▶

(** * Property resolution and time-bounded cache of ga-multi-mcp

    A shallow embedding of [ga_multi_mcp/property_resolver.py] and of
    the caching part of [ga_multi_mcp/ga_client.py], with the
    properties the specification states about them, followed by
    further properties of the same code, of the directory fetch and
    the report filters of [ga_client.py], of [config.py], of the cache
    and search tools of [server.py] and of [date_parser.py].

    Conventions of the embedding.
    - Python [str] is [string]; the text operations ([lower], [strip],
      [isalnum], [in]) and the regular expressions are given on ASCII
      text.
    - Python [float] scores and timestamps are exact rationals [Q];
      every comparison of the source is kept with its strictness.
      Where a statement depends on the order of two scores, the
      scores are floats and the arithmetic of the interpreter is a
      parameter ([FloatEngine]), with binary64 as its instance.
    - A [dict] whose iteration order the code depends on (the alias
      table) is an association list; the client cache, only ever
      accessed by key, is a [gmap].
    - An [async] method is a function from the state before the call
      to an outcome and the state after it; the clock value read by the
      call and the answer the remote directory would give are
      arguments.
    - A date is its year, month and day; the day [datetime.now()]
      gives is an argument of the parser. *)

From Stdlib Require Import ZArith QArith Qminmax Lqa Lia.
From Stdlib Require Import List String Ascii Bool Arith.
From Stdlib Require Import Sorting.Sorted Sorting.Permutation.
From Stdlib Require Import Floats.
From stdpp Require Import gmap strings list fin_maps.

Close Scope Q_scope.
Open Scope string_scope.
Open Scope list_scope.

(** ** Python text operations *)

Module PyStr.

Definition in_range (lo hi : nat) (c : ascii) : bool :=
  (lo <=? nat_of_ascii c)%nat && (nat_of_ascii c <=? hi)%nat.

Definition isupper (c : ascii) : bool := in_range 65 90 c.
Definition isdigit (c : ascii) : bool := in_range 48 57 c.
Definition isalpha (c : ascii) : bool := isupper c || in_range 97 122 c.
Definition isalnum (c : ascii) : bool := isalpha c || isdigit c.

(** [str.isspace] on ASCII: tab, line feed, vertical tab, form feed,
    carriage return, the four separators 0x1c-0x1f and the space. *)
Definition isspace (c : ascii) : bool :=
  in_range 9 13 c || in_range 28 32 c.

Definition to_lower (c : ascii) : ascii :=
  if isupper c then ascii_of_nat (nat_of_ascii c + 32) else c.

◀
▶

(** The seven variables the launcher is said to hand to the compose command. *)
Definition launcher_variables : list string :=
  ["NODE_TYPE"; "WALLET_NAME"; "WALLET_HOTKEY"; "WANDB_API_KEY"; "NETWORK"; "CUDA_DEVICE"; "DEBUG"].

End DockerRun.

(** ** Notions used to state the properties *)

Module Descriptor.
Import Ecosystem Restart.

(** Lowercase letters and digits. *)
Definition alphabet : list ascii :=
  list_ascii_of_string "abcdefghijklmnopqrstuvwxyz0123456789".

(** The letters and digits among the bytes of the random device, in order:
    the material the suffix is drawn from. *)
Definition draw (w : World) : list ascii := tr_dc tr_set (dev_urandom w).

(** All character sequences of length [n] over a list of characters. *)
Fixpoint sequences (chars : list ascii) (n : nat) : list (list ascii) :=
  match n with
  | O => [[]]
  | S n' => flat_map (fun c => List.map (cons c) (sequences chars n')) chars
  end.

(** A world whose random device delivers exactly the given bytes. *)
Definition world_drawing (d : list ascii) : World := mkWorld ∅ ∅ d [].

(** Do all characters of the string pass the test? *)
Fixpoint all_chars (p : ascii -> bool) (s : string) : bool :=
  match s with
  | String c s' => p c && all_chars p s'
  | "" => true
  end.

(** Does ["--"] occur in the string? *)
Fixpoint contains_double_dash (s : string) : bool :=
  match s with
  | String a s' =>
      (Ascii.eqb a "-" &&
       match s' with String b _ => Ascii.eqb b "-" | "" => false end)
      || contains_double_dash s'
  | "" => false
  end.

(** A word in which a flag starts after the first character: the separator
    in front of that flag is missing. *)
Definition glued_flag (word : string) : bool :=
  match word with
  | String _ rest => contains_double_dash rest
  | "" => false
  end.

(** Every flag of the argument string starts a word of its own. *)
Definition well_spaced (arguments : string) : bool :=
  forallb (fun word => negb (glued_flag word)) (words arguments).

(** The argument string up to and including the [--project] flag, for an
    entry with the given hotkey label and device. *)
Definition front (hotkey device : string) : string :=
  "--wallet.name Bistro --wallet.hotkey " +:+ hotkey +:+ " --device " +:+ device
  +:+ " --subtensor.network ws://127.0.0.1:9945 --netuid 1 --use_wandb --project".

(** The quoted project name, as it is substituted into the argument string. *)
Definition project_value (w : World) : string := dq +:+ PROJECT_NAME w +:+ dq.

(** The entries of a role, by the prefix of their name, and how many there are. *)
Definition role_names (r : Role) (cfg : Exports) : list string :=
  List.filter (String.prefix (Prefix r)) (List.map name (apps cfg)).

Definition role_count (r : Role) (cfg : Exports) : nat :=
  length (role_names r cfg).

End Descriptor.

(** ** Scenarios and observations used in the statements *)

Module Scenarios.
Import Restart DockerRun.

◀

Task brief:
Using the entries above, return exactly the lines from the line with "the string? *)" to the line with "(** The argument", counting both of those lines.

Finished task:
(** Does ["--"] occur in the string? *)
Fixpoint contains_double_dash (s : string) : bool :=
  match s with
  | String a s' =>
      (Ascii.eqb a "-" &&
       match s' with String b _ => Ascii.eqb b "-" | "" => false end)
      || contains_double_dash s'
  | "" => false
  end.

(** A word in which a flag starts after the first character: the separator
    in front of that flag is missing. *)
Definition glued_flag (word : string) : bool :=
  match word with
  | String _ rest => contains_double_dash rest
  | "" => false
  end.

(** Every flag of the argument string starts a word of its own. *)
Definition well_spaced (arguments : string) : bool :=
  forallb (fun word => negb (glued_flag word)) (words arguments).

(** The argument string up to and including the [--project] flag, for an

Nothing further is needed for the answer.